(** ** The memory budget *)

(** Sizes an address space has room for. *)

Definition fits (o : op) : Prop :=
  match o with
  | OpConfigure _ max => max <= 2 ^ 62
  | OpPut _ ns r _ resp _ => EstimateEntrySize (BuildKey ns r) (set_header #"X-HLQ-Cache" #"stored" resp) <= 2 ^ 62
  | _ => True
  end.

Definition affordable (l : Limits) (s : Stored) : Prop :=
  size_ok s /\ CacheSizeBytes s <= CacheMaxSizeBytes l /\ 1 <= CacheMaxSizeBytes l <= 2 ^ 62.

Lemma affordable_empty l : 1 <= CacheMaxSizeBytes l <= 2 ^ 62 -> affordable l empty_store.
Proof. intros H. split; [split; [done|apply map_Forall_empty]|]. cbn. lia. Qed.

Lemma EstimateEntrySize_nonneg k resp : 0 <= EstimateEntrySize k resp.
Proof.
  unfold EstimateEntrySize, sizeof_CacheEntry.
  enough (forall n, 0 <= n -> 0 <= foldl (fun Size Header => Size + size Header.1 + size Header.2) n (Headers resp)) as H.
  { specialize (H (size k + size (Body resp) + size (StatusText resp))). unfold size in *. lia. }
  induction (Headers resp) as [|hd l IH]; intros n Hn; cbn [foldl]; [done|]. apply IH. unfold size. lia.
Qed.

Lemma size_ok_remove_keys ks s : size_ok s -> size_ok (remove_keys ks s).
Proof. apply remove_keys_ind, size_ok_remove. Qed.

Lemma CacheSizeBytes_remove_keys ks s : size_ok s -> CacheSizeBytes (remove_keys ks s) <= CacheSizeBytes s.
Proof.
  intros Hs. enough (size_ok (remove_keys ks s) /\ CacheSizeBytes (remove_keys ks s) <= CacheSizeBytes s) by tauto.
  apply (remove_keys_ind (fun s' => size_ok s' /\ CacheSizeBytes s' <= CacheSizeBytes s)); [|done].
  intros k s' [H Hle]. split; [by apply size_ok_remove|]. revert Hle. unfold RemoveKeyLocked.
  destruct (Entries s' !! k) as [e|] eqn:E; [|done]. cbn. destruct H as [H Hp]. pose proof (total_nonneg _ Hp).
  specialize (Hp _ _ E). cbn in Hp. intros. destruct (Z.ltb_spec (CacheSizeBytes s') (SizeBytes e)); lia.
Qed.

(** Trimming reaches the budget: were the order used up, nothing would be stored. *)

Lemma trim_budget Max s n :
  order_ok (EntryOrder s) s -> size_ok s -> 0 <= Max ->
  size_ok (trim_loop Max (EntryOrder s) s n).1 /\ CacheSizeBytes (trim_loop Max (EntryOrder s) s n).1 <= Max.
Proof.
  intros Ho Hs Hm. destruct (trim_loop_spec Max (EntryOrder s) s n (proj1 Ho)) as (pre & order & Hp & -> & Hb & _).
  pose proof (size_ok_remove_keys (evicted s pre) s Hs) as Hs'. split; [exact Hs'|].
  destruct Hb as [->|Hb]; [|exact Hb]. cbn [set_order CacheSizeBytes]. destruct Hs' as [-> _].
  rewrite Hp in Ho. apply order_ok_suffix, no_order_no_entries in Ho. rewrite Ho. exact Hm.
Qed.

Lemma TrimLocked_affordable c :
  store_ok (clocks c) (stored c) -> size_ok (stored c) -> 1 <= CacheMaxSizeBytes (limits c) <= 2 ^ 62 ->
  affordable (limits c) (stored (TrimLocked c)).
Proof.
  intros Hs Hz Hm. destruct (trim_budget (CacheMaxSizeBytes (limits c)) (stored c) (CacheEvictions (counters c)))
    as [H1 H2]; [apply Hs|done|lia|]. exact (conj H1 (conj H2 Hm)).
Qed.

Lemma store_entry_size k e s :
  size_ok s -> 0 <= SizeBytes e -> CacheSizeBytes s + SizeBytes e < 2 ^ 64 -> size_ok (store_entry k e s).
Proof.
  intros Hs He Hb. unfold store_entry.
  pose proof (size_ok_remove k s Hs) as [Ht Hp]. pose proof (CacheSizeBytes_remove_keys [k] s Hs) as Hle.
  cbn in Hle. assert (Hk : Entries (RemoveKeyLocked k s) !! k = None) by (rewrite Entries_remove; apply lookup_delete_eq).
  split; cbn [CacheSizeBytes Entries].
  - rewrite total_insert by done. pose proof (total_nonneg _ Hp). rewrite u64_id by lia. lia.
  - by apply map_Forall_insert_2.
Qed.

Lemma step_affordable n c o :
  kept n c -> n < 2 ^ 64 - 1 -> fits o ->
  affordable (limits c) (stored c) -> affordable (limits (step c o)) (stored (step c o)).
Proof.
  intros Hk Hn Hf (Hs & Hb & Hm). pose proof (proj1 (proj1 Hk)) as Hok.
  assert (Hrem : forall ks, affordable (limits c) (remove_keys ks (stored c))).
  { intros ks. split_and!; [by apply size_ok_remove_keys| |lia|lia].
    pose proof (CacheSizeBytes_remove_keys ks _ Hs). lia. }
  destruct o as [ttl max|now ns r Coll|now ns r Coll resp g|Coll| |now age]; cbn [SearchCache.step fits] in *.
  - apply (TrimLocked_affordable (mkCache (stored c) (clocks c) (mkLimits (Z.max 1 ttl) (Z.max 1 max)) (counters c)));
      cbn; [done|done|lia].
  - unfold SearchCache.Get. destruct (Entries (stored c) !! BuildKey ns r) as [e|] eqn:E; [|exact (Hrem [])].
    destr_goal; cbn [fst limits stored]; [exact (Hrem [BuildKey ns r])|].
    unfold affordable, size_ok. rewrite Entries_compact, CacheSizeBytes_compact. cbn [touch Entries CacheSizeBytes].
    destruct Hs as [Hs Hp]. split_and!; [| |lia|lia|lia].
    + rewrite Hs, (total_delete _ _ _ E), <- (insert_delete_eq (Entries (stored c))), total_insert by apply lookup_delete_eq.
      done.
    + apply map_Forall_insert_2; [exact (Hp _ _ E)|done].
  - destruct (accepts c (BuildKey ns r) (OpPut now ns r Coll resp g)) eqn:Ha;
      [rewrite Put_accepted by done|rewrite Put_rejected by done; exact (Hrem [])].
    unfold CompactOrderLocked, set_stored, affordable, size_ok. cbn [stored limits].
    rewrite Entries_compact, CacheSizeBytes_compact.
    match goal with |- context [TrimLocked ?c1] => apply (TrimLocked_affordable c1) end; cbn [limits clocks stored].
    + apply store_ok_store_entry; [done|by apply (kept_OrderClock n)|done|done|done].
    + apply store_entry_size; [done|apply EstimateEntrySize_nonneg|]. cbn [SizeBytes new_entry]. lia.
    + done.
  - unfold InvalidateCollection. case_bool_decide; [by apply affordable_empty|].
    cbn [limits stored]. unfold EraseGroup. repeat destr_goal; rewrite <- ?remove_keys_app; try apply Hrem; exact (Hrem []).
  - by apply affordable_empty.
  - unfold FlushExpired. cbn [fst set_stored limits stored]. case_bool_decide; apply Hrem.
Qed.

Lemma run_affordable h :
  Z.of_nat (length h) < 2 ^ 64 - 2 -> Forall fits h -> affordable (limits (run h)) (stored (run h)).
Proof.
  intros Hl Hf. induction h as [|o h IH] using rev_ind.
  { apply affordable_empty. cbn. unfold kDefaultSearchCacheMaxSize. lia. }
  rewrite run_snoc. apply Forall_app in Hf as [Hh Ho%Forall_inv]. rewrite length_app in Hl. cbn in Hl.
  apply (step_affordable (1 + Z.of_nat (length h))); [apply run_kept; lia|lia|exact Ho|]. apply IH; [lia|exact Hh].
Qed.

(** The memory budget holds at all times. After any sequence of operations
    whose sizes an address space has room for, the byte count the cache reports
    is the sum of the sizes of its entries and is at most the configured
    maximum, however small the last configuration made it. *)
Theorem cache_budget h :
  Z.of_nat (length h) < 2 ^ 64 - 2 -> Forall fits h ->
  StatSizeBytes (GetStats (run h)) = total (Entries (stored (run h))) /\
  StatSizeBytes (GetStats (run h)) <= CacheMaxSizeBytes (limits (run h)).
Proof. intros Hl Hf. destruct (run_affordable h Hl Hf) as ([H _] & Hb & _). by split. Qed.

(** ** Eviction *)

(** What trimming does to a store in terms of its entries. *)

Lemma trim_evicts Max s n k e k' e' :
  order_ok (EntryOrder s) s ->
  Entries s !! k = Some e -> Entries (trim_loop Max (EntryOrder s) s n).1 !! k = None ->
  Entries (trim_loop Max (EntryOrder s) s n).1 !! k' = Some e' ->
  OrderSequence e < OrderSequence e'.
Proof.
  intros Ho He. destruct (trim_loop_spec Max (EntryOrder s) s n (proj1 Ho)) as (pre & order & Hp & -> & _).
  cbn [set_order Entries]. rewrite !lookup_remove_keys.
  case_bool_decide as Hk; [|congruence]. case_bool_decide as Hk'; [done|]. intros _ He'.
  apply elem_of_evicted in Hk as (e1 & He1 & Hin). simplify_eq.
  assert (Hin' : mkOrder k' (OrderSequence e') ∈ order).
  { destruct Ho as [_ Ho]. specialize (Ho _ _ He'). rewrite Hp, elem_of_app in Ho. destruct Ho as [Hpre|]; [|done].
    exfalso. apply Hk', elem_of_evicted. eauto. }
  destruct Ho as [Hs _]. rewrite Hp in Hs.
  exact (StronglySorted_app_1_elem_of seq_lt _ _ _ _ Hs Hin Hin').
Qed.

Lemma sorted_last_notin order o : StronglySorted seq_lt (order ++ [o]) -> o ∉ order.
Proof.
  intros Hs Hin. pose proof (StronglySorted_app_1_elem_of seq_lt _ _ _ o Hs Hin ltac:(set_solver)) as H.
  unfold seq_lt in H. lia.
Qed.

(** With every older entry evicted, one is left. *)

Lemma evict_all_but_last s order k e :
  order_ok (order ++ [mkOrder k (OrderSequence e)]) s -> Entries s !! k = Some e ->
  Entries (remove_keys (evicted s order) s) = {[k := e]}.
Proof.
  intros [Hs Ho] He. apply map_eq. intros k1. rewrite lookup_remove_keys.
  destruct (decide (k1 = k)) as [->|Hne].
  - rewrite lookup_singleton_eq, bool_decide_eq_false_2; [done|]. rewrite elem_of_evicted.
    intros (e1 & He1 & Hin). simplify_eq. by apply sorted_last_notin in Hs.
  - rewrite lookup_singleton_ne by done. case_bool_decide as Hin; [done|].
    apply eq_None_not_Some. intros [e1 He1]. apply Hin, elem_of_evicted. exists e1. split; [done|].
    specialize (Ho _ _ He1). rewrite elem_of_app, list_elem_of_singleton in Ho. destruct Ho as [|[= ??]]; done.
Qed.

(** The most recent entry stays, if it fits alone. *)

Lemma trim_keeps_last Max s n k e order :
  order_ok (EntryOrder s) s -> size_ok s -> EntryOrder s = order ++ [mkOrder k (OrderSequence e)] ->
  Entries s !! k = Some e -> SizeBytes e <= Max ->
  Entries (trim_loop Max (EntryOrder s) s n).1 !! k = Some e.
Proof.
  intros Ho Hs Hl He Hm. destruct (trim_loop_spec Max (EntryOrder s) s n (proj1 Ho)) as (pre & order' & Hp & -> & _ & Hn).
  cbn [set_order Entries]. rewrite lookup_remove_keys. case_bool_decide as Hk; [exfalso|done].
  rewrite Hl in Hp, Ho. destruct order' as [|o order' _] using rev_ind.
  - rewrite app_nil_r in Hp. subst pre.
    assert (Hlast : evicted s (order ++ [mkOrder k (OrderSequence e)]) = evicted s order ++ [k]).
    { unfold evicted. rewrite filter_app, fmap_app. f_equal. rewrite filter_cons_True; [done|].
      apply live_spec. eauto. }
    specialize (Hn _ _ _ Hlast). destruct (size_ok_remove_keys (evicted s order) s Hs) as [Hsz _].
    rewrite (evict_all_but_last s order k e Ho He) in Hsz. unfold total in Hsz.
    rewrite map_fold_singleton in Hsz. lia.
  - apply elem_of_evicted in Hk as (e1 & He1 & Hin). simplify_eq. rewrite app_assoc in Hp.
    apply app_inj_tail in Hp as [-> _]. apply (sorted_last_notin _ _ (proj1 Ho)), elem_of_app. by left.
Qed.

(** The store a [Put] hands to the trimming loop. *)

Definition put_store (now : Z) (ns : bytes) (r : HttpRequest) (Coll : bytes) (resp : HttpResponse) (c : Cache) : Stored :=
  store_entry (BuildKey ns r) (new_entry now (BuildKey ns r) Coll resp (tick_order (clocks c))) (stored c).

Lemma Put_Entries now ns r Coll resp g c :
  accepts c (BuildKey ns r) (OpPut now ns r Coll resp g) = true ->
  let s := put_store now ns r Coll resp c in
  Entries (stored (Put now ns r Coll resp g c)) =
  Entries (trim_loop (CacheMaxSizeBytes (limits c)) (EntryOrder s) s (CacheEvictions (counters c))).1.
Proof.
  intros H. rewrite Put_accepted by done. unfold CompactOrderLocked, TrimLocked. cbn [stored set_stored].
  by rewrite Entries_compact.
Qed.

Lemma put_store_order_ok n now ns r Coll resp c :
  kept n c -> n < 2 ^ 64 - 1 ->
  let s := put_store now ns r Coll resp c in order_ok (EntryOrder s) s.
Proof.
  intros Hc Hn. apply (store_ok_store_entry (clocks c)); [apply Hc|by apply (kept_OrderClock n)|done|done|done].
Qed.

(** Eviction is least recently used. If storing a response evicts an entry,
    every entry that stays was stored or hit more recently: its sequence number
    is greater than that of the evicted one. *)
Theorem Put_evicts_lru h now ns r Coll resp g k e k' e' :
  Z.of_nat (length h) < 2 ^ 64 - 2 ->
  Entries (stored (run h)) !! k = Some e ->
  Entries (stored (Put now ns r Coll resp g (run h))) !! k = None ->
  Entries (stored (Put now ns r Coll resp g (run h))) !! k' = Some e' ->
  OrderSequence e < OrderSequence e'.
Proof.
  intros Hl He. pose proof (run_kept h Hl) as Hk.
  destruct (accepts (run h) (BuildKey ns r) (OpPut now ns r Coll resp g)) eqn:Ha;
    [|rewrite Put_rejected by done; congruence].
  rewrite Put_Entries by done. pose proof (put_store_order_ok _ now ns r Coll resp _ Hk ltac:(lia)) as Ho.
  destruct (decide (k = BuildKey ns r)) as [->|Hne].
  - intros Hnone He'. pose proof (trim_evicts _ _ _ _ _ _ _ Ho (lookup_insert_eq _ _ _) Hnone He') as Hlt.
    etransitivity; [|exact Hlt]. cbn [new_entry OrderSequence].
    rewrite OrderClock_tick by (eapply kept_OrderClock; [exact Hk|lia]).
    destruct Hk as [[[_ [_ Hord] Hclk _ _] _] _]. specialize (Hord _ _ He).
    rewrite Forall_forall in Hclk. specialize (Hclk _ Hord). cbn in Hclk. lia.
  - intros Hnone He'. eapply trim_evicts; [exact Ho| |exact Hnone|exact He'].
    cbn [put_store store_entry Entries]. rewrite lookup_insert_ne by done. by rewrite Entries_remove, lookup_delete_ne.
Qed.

- **Task to complete**: Report the lines above that have the word "room" in them.

- **Result of the task**:
(** Sizes an address space has room for. *)
    whose sizes an address space has room for, the byte count the cache reports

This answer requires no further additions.